I've wanted to post about this subject for a while now so please excuse my ramblings in advance and everything below is said with the upmost respect for all of us diagnosed with this diease...


I was diagnosed almost 12 years ago with "limited" Wegeners - it likes my nose and hasnt spread further than this (thanks, in part to the AWESOME team at Addenbrookes and various drug therapies).

I dont like the term "limited" as it somewhat demeans the experiences of those of us who have "limited disease". My disease may be limited to my nose/ sinuses but the effect having GPA has been in no way limited. Having this disease has never been easy. The effect of having this disease has had an incalcuable, devestating, joyous and profound effect on my life.

Recently i was on a call with a number of young people with the disease and the one thing that really struck me was those who were limited felt like they didnt have an equal right to explore or voice the effect that this disease has had on them as so many have had it worse than them.

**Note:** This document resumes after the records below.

(** Without sticky tokens the scanner's tokens are the reader's. *)
Lemma glued_same C R : glued C R -> Forall (fun t => ~ sticky t) R -> C = R.
Proof.
  induction 1 as [|s C R HG IH|s C R Hs HG IH|ps C R Hne Hps HG IH|ps b C R Hps Hb HG IH]; intros HF; [done|..].
  - apply Forall_cons in HF as [_ HF]. by rewrite IH.
  - apply Forall_cons in HF as [_ HF]. by rewrite IH.
  - apply Forall_app in HF as [HF1 HF]. rewrite (IH HF). destruct ps as [|p ps]; [done|]. apply Forall_cons in HF1 as [Hp HF1].
    destruct Hps as [[Hp'|[Hw Hn]] _]; [destruct Hp; by left|]. destruct ps as [|q ps].
    + rewrite single_spelling by apply Hw. done.
    + apply Forall_cons in HF1 as [Hq _]. destruct Hq. by left.
  - apply Forall_app in HF as [_ [Hx _]%Forall_cons]. destruct Hx. right. by exists b.
Qed.

Lemma glued_nil_inv C : glued C [] -> C = [].
Proof. inversion 1 as [| | |ps ? ? ? ? ? E1 E2|ps ? ? ? ? ? ? E1 E2]; [done|by destruct ps..]. Qed.

(** Where the scanner's last token is [in], so is the reader's. *)
Lemma glued_last_in C R c : glued C R -> last C = Some c -> keyword c "in" = true -> exists r, last R = Some r /\ keyword r "in" = true.
Proof.
  intros HG. revert c. assert (Hnil : forall C R, glued C R -> R = [] -> C = []) by (intros ? ? ? ->; by apply glued_nil_inv).
  induction HG as [|s C R HG IH|s C R Hs HG IH|ps C R Hne Hps HG IH|ps b C R Hps Hb HG IH]; intros c Hc Hk; [done|..].
  - destruct C as [|x C]; [injection Hc as <-; done|]. destruct (IH c Hc Hk) as (r & Hr & ?). exists r. split; [|done].
    by destruct R.
  - destruct C as [|x C].
    + injection Hc as <-. unfold hard in Hs. repeat (apply orb_true_iff in Hs as [Hs|Hs]); apply String.eqb_eq in Hs; subst s; done.
    + destruct (IH c Hc Hk) as (r & Hr & ?). exists r. split; [|done]. by destruct R.
  - destruct C as [|x C].
    + injection Hc as <-. destruct (word_spelling ps "in" Hps Hne Hk eq_refl) as (p & -> & Hp). rewrite Hp in Hk.
      destruct R as [|y R]; [by exists p|]. inversion HG as [| | |qs ? ? ? ? ? E1 E2|qs ? ? ? ? ? ? E1 E2].
    + destruct (IH c Hc Hk) as (r & Hr & ?). exists r. split; [|done]. rewrite last_app. by rewrite Hr.
  - destruct C as [|x C]; [by injection Hc as <-|]. destruct (IH c Hc Hk) as (r & Hr & ?). exists r. split; [|done].
    rewrite last_app, last_cons. by rewrite Hr.
Qed.

Lemma glued_no_bang C R t : glued C R -> t ∈ R -> bare t "!" = false.
Proof.
  intros HG Ht. destruct (bare t "!") eqn:E; [|done]. exfalso. apply bare_iff in E as [Hq E].
  assert (Hp : forall p, soft_token p \/ word_token p -> p <> t).
  { intros p Hp ->. destruct Hp as [(_ & _ & Hp)|(_ & _ & Hp)]; by rewrite E in Hp. }
  induction HG as [|s C R HG IH|s C R Hs HG IH|ps C R Hne Hps HG IH|ps b C R Hps Hb HG IH].
  - by apply elem_of_nil in Ht.
  - apply elem_of_cons in Ht as [->|Ht]; [done|auto].
  - apply elem_of_cons in Ht as [->|Ht]; [|auto]. cbn in E. subst s. done.
  - apply elem_of_app in Ht as [Ht|Ht]; [|auto]. clear IH Hne. induction ps as [|p ps IHp]; [by apply elem_of_nil in Ht|].
    destruct Hps as [Hpp Hps]. apply elem_of_cons in Ht as [->|Ht]; [|auto]. apply (Hp p); [|done]. by destruct Hpp as [?|[? _]]; auto.
  - apply elem_of_app in Ht as [Ht|[->|Ht]%elem_of_cons]; [|by apply (f_equal (fun s => length (as_bytes s))) in E|auto].
    clear IH. induction ps as [|p ps IHp]; [by apply elem_of_nil in Ht|].
    destruct Hps as [Hpp Hps]. apply elem_of_cons in Ht as [->|Ht]; [|auto]. apply (Hp p); [|done]. by destruct Hpp as [?|[? _]]; auto.
Qed.
Section Sound.
Context {issue : Type} (in_project : issue -> string -> Prop) (other : list Token -> issue -> Prop).

(** [ks] bounds [e]: nothing is claimed, or every satisfying issue is in one
    of the projects. *)
Definition bounds (e : expr) (ks : list string) : Prop :=
  ks = [] \/ forall i, sat in_project other e i -> exists k, k ∈ ks /\ in_project i k.

(** Scanning [ts] claims a bound of [e] and goes on after it. *)
Definition scans (ts : list Token) (e : expr) : Prop :=
  forall rest n keys res, harmless rest -> scan n (ts ++ rest) keys = Some res ->
  exists n' ks, scan n' rest (keys ++ ks) = Some res /\ bounds e ks.

Lemma inert_scans ts e : (forall rest, harmless rest -> inert ts rest) -> scans ts e.
Proof.
  intros Hi rest n keys res Hr Hs. destruct (scan_inert ts rest n keys res) as [n' Hn]; auto.
  exists n', []. rewrite app_nil_r. split; [done|]. by left.
Qed.

Lemma clause_eq_scans field o v :
  bare o "=" = true -> is_value v = true ->
  scans [field; o; v] (about_project field [field; o; v] [text v]).
Proof.
  intros Ho Hv. unfold about_project. destruct (keyword field "project") eqn:Ef.
  - intros rest n keys res _ Hs. destruct n as [|n]; [done|]. apply bare_iff in Ho as [Hq Ht].
    cbn [app scan] in Hs. rewrite Ef, Hq, Ht, Hv in Hs. cbn in Hs.
    exists n, [text v]. split; [done|]. right. by intros i.
  - apply inert_scans. intros rest Hr. cbn [inert app]. rewrite Ef.
    rewrite (bare_keyword _ _ _ Ho). done.
Qed.

Lemma clause_in_scans field o lp vs rp ks :
  keyword o "in" = true -> bare lp "(" = true -> value_list vs ks -> bare rp ")" = true ->
  scans (field :: o :: lp :: vs ++ [rp]) (about_project field (field :: o :: lp :: vs ++ [rp]) ks).
Proof.
  intros Ho Hlp Hvs Hrp. unfold about_project. destruct (keyword field "project") eqn:Ef.
  - intros rest n keys res _ Hs. destruct n as [|n]; [done|].
    pose proof (keyword_not_bare o "in" "=" eq_refl Ho) as Heq.
    apply bare_iff in Hlp as [Hlq Hlt]. unfold keyword in Ho. unfold bare in Heq.
    apply andb_true_iff in Ho as [Hoq Hot]. rewrite Hoq in Heq. apply negb_true_iff in Hoq.
    cbn [app scan] in Hs. rewrite Ef, Hoq, Hot in Hs. cbn [negb andb] in Hs, Heq.
    rewrite Heq in Hs. unfold read_in_list in Hs. rewrite Hlq, Hlt in Hs. cbn [orb] in Hs.
    change (String.eqb "(" "(") with true in Hs. cbn [negb] in Hs.
    rewrite <- app_assoc in Hs. cbn [app] in Hs. rewrite (in_list_loop_values vs ks) in Hs by done.
    exists n, ks. split; [done|]. right. by intros i.
  - apply inert_scans. intros rest Hr. cbn [inert]. rewrite Ef.
    rewrite (keyword_lower _ _ _ Ho), (bare_keyword _ _ _ Hlp). cbn.
    split; [done|]. split; [done|]. split; [done|]. eapply value_list_inert; eauto.
Qed.

Lemma bare_word t s : bare t s = true -> t = word s.
Proof. intros [Hq Ht]%bare_iff. destruct t as [tt q]. cbn in *. by subst. Qed.

Lemma bare_loose t s : bare t s = true -> hard s = true -> ~ sticky t.
Proof. intros ->%bare_word Hs. by apply hard_loose. Qed.

Lemma values_loose vs ks : value_list vs ks -> Forall (fun t => ~ sticky t) vs.
Proof.
  induction 1 as [v Hv|v c vs ks Hv Hc _ IH]; repeat (apply Forall_cons; split); eauto using operand_loose, bare_loose.
Qed.

Lemma clause_scans prev C R e : clause R e -> glued C R -> flat_from prev C = true -> scans C e.
Proof.
  intros Hc HG Hf. destruct Hc as [field o v Hfi Ho Hv|field o lp vs rp ks Hfi Ho Hlp Hvs Hrp|field op v Hfi Hop Hv|field op Hfi Hop _
    |field op lp vs rp ks Hfi Hop Hlp Hvs Hrp|field op f lp args rp Hfi Hfu Hin Hlp Hrp].
  - rewrite (glued_same _ _ HG); [by apply clause_eq_scans, operand_value|].
    repeat (apply Forall_cons; split); eauto using operand_loose, bare_loose.
  - rewrite (glued_same _ _ HG); [by apply clause_in_scans|]. apply Forall_cons; split; [by apply operand_loose|].
    apply Forall_cons; split; [by eapply word_loose, keyword_word|]. apply Forall_cons; split; [by eapply bare_loose|].
    apply Forall_app. split; [by eapply values_loose|]. apply Forall_cons; split; [eauto using bare_loose|done].
  - apply inert_scans. intros rest Hr. apply (glued_inert _ _ _ HG). apply other_operator_inert; [done|]. cbn. done.
  - apply inert_scans. intros rest Hr. apply (glued_inert _ _ _ HG). rewrite <- (app_nil_r op). by apply other_operator_inert.
  - apply inert_scans. intros rest Hr. apply (glued_inert _ _ _ HG). apply other_operator_inert; [done|].
    split; [by rewrite (bare_keyword _ _ _ Hlp)|]. eapply value_list_inert; eauto.
  - exfalso. rewrite (bare_word _ _ Hlp) in HG. 
    replace (field :: op ++ f :: word "(" :: args ++ [rp]) with ((field :: op ++ [f]) ++ word "(" :: args ++ [rp]) in HG
      by (cbn; by rewrite <- app_assoc).
    apply glued_split_hard in HG as (C1 & C2 & -> & G1 & _); [|done]. destruct C1 as [|c C1 _] using rev_ind.
    { inversion G1 as [| | |ps ? ? ? ? ? E1 E2|ps ? ? ? ? ? ? E1 E2]. }
    rewrite <- app_assoc in Hf. apply flat_from_app in Hf as (_ & Hf & _).
    apply flat_from_open in Hf as (p & [= <-] & Hp); [|done].
    destruct (glued_last_in _ _ c G1) as (r & Hr & Hk); [by rewrite last_snoc|done|].
    rewrite app_comm_cons, last_snoc in Hr. injection Hr as <-. congruence.
Qed.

I thought this was interesting. It has also led me to question why the term "limited" disease is allowed. Now, dont get me wrong i know how incredibly fortunate i am that my diease has not spread BUT my disease is also persistently grumbling (a term coined by Prof Jayne). It means i am complicated. It means my diease is especially devious, sneaky and unpredictable. It also means i have not been taken seriously by some of my doctors when i have felt a flare starting and told my labs are normal, come back in 3 months time.

I'm putting this out there because i dont have the answer but i want to know how we can address this inequity and put the term "limited" to bed forever.

Vasculitis awareness months starts soon and i will be exploring this topic both on facebook, among other support groups but it will also be something that i discuss with my treating teams.

Please let me know your thoughts and experiences.

If we could change the term from limited, what word would we prefer?
How should doctors work with those who have limited disease?
How does being labelled "limited" or "severe" affect your self image?
Has being labelled as "limited" or "severe" affected the trajectory and treatment of your disease?

As i said at the start of this post i hope i do not offend anyone with my thoughts, i just want to open this discussion up to a wider audience.